A combination of a proximal and distal taper are really a lot easier to produce if you forge your blade. Take the kuhkri pictured above. Starting out with a flat bar of steel slightly narrower than the finished blade, you would drive the steel into the bar to form the tip and the narrow part of the blade between the handle and the wide part of the blade. That steel has to go somewhere. Some of it will travel towards the tip, making it longer, and some will travel towards the handle, making it longer. Some will pile up and make the bar thicker leaving you with that section of the bar slightly thicker than the section ahead and behind it. There will naturally be some taper in both directions. The section from the thick point to the handle is called a proximal taper as it tapers towards the junction of the blade and the tang. The taper from the thick point toward to tip of the blade is called the distal taper as it tapers away from the junction of the blade and the tang. It would still be a distal taper if there were no proximal taper and the blade tapered away from the junction even as far back as the handle. Note: this description not only applies to the blade but to the tang as well. If the tang tapers away from the junction of the blade and the tang that too is called a distal taper. Not everyone puts a taper on their tangs. There is no reason that I can imagine to do a proximal taper on the tang. Even doing one on the blade is a special case.
The reason for that special case it to lighten the blade and leave mass out front to increase the force of a chopping blow. This bulge that was created in the bar could have been forged flat to eliminate the proximal taper and the distal taper would would be created from some point on the blade towards the tip. The farther back the taper is started the farther back the center of balance will be shifted. These are just elements of the blade design. They are not good or bad, right or wrong. They are just elements that may help the blade perform certain tasks at the expense of other characteristics.

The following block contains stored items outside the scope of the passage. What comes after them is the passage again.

(* ===== verification/SchemaText.v ===== *)
(** * What grammar text says.

    A text is related to the language it says over the languages of the rules it names; the ways
    the schema compiler puts texts together are put together on languages. *)
From Stdlib Require Import Strings.Byte.
From S2P Require Import Prelude Utf8 Utf8Scalar Grammar GrammarParser GrammarLanguage Schema GbnfSyntax GbnfReading.

(** A language over the languages of rules. *)
Abbreviation Meaning := ((str -> Lang) -> Lang).
Definition lit_words (text : str) : Lang := fun v => v = word (code_point <$> chars text).
Lemma lang_app_assoc (L M N : Lang) v : lang_app (lang_app L M) N v <-> lang_app L (lang_app M N) v.
Proof.
  split.
  - intros (x & c & -> & (a & b & -> & Ha & Hb) & Hc). exists a, (b ++ c). rewrite app_assoc. split; [done|]. split; [done|]. by exists b, c.
  - intros (a & x & -> & Ha & b & c & -> & Hb & Hc). exists (a ++ b), c. rewrite app_assoc. split; [done|]. split; [by exists a, b | done].
Qed.
Lemma lang_app_nil_l (L : Lang) v : lang_app (fun v => v = []) L v <-> L v.
Proof. split; [by intros (a & b & -> & -> & Hb) | intros H; by exists [], v]. Qed.
Lemma lang_app_nil_r (L : Lang) v : lang_app L (fun v => v = []) v <-> L v.
Proof. split; [intros (a & b & -> & Ha & ->); by rewrite app_nil_r | intros H; exists v, []; by rewrite app_nil_r]. Qed.

(** One sequence behind another, with a space between. *)
Definition pad_seq (n : nat) (t : Seq) : Seq := match t with End k => End (n + k) | Then p pc suffix t => Then (n + p) pc suffix t end.
Fixpoint seq_app (s t : Seq) : Seq := match s with End trail => pad_seq (S trail) t | Then p pc suffix s => Then p pc suffix (seq_app s t) end.
Lemma spaces_add a b : spaces (a + b) = spaces a ++ spaces b.
Proof. unfold spaces. apply replicate_add. Qed.
Lemma print_pad n t : print_seq (pad_seq n t) = spaces n ++ print_seq t.
Proof. destruct t as [k|p pc suffix t]; cbn [pad_seq print_seq]; rewrite spaces_add; [done|]. by rewrite <- app_assoc. Qed.
Lemma print_seq_app s t : print_seq (seq_app s t) = print_seq s ++ gbnf " " ++ print_seq t.
Proof.
  induction s as [trail|p pc suffix s IH]; cbn [seq_app].
  - rewrite print_pad. cbn [print_seq]. rewrite <- Nat.add_1_r, spaces_add, <- app_assoc. done.
  - cbn [print_seq]. by rewrite IH, !app_assoc.
Qed.
Lemma seq_ok_app s t : seq_ok s = true -> seq_ok t = true -> seq_ok (seq_app s t) = true.
Proof.
  intros Hs Ht. induction s as [trail|p pc suffix s IH]; cbn [seq_app]; [by destruct t|].
  cbn [seq_ok] in *. rewrite !andb_true_iff in *. destruct Hs as [[[H1 H2] H3] H4]. split_and!; [done..| |by apply IH].
  destruct s as [trail|p' pc' suffix' s]; cbn [seq_app]; [|exact H3]. destruct pc, suffix, t; try done; by destruct pc.
Qed.
Lemma mentions_seq_app s t : mentions_seq (seq_app s t) = mentions_seq s ++ mentions_seq t.
Proof. induction s as [trail|p pc suffix s IH]; cbn [seq_app mentions_seq]; [by destruct t|]. by rewrite IH, app_assoc. Qed.
Lemma denote_seq_app E s t v : denote_seq E (seq_app s t) v <-> lang_app (denote_seq E s) (denote_seq E t) v.
Proof.
  revert v. induction s as [trail|p pc suffix s IH]; intros v; cbn [seq_app denote_seq].
  - rewrite lang_app_nil_l. by destruct t.
  - rewrite lang_app_assoc. apply lang_app_iff; [done|]. intros w. apply IH.
Qed.

Section Says.
Context (known : str -> Prop).
Definition says (text : str) (L : Meaning) : Prop :=
  exists s, print_seq s = text /\ seq_ok s = true /\ Forall known (mentions_seq s) /\ forall E v, denote_seq E s v <-> L E v.
Definition says_any (text : str) (L : Meaning) : Prop :=
  exists e, print e = text /\ expr_ok e = true /\ Forall known (mentions e) /\ forall E v, denote E e v <-> L E v.
Lemma says_iff text (L M : Meaning) : says text L -> (forall E v, L E v <-> M E v) -> says text M.
Proof. intros (s & H1 & H2 & H3 & H4) H. exists s. split_and!; [done..|]. intros E v. by rewrite H4. Qed.
Lemma says_any_iff text (L M : Meaning) : says_any text L -> (forall E v, L E v <-> M E v) -> says_any text M.
Proof. intros (s & H1 & H2 & H3 & H4) H. exists s. split_and!; [done..|]. intros E v. by rewrite H4. Qed.
Lemma says_nil : says [] (fun _ v => v = []).
Proof. by exists (End 0). Qed.
Lemma says_space text L : says text L -> says (gbnf " " ++ text) L.
Proof. intros (s & <- & H2 & H3 & H4). destruct s as [trail|pad pc suffix s]; [by exists (End (S trail)) | by exists (Then (S pad) pc suffix s)]. Qed.
Lemma says_app a b (L M : Meaning) : says a L -> says b M -> says (a ++ gbnf " " ++ b) (fun E => lang_app (L E) (M E)).
Proof.
  intros (s & <- & S2 & S3 & S4) (t & <- & T2 & T3 & T4). exists (seq_app s t). split; [apply print_seq_app|]. split; [by apply seq_ok_app|]. split.
  - rewrite mentions_seq_app. by apply Forall_app.
  - intros E v. rewrite denote_seq_app. by apply lang_app_iff.
Qed.
(** A piece, repeated or not. *)
Lemma says_piece pc suffix (L : Meaning) : piece_ok pc = true -> suffix_ok suffix = true -> Forall known (mentions_piece pc) ->
  (forall E v, lang_repeat (denote_piece E pc) suffix v <-> L E v) -> says (print_piece pc ++ print_suffix suffix) L.
Proof.
  intros Hpc Hsuf Hk HL. exists (Then 0 pc suffix (End 0)). split; [cbn; by rewrite app_nil_r|]. split; [|split].
  - cbn [seq_ok]. rewrite Hpc, Hsuf. by destruct pc, suffix.
  - cbn [mentions_seq]. by rewrite app_nil_r.
  - intros E v. cbn [denote_seq]. by rewrite lang_app_nil_r.
Qed.
(** A piece that is no name, with anything behind it. *)
Lemma says_then pc suffix text (L M : Meaning) : piece_ok pc = true -> suffix_ok suffix = true -> (forall name, pc <> Ref name) -> Forall known (mentions_piece pc) ->
  (forall E v, lang_repeat (denote_piece E pc) suffix v <-> L E v) -> says text M -> says (print_piece pc ++ print_suffix suffix ++ text) (fun E => lang_app (L E) (M E)).
Proof.
  intros Hpc Hsuf Hr Hk HL (s & <- & S2 & S3 & S4). exists (Then 0 pc suffix s). split; [done|]. split; [|split].
  - cbn [seq_ok]. rewrite Hpc, Hsuf, S2. destruct pc; [done..| by edestruct Hr | done].
  - cbn [mentions_seq]. by apply Forall_app.
  - intros E v. cbn [denote_seq]. by apply lang_app_iff.
Qed.
Lemma says_literal text : utf8_valid text = true -> says (quoted_literal text) (fun _ => lit_words text).
Proof.
  intros Hv. pose proof (says_piece (Lit text) Once (fun _ => lit_words text) Hv eq_refl) as W. cbn [print_piece print_suffix] in W. rewrite app_nil_r in W.
  apply W; [constructor|]. intros E v. by rewrite lang_repeat_once.
Qed.
Lemma says_name name : name_ok name = true -> known name -> says name (fun E => E name).
Proof.
  intros Hv Hk. pose proof (says_piece (Ref name) Once (fun E => E name) Hv eq_refl) as W. cbn [print_piece print_suffix] in W. rewrite app_nil_r in W.
  apply W; [by repeat constructor|]. intros E v. by rewrite lang_repeat_once.
Qed.
Lemma says_group_repeated inner suffix (L M : Meaning) : says_any inner L -> suffix_ok suffix = true -> (forall E v, lang_repeat (L E) suffix v <-> M E v) ->
  says (gbnf "(" ++ inner ++ gbnf ")" ++ print_suffix suffix) M.
Proof.
  intros (e & <- & S2 & S3 & S4) Hs HM. pose proof (says_piece (Group e) suffix M S2 Hs S3) as W. cbn [print_piece] in W. rewrite <- !app_assoc in W. apply W.
  intros E v. rewrite <- HM. apply lang_repeat_iff. apply S4.
Qed.
Lemma says_group inner (L : Meaning) : says_any inner L -> says (gbnf "(" ++ inner ++ gbnf ")") L.
Proof.
  intros H. pose proof (says_group_repeated inner Once L L H eq_refl) as W. cbn [print_suffix] in W. rewrite app_nil_r in W. apply W. intros E v. by rewrite lang_repeat_once.
Qed.
Lemma says_alone text L : says text L -> says_any text L.
Proof. intros (s & <- & H2 & H3 & H4). by exists (Last s). Qed.
Lemma says_or text text' (L M : Meaning) : says text L -> says_any text' M -> says_any (text ++ gbnf " | " ++ text') (fun E v => L E v \/ M E v).
Proof.
  intros (s & <- & S2 & S3 & S4) (e & <- & H2 & H3 & H4). exists (Or s e). split; [done|]. split; [|split].
  - cbn [expr_ok]. by rewrite S2, H2.
  - cbn [mentions]. by apply Forall_app.
  - intros E v. cbn [denote]. by rewrite S4, H4.
Qed.
(** Alternatives. *)
Lemma says_alternatives l : l <> [] -> Forall (fun c => says c.1 c.2) l -> says_any (join (gbnf " | ") l.*1) (fun E v => Exists (fun c : str * Meaning => c.2 E v) l).
Proof.
  induction l as [|[text L] l IH]; [done|]. intros _ [Hc Hl]%Forall_cons. cbn [fst snd] in Hc. destruct l as [|c l].
  - eapply says_any_iff; [by apply says_alone|]. intros E v. rewrite Exists_cons, Exists_nil. cbn. tauto.
  - eapply says_any_iff; [apply (says_or _ _ _ _ Hc (IH ltac:(done) Hl))|]. intros E v. by rewrite (Exists_cons _ (text, L)).
Qed.
End Says.
Lemma says_weaken (known known' : str -> Prop) text L : says known text L -> (forall name, known name -> known' name) -> says known' text L.
Proof. intros (s & H1 & H2 & H3 & H4) H. exists s. split_and!; [done..| |done]. eapply Forall_impl; [exact H3 | exact H]. Qed.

To do a combination taper as above I would start out with a bar that is slightly thicker than what I would want the blade to be where it joins the handle. Lets say that I wanted the blade to be 3/16" at that point. I would start out with stock about 5/16" thick and lay out the profile and cut it out. I would then choose where I wanted the thickest part of the blade to be and put a proximal taper from there to the tang and a distal taper from there to the point. That is if you want to put in a combination taper. You could also choose some point along the blade and just do a distal taper from anywhere from where the handle would start to almost out to the tip of the blade. Just remember that the closer the taper starts to the handle the lighter and more responsive the blade will be but it will be at the cost of chopping ability. If you start the distal taper just a few inches behind the point it will be heavier and be less responsive in your hand but there will be more power in the chopping blow. Also, if you only want to do a distal taper, you would start out with a bar of steel the same thickness that you would want the blade to be at the handle.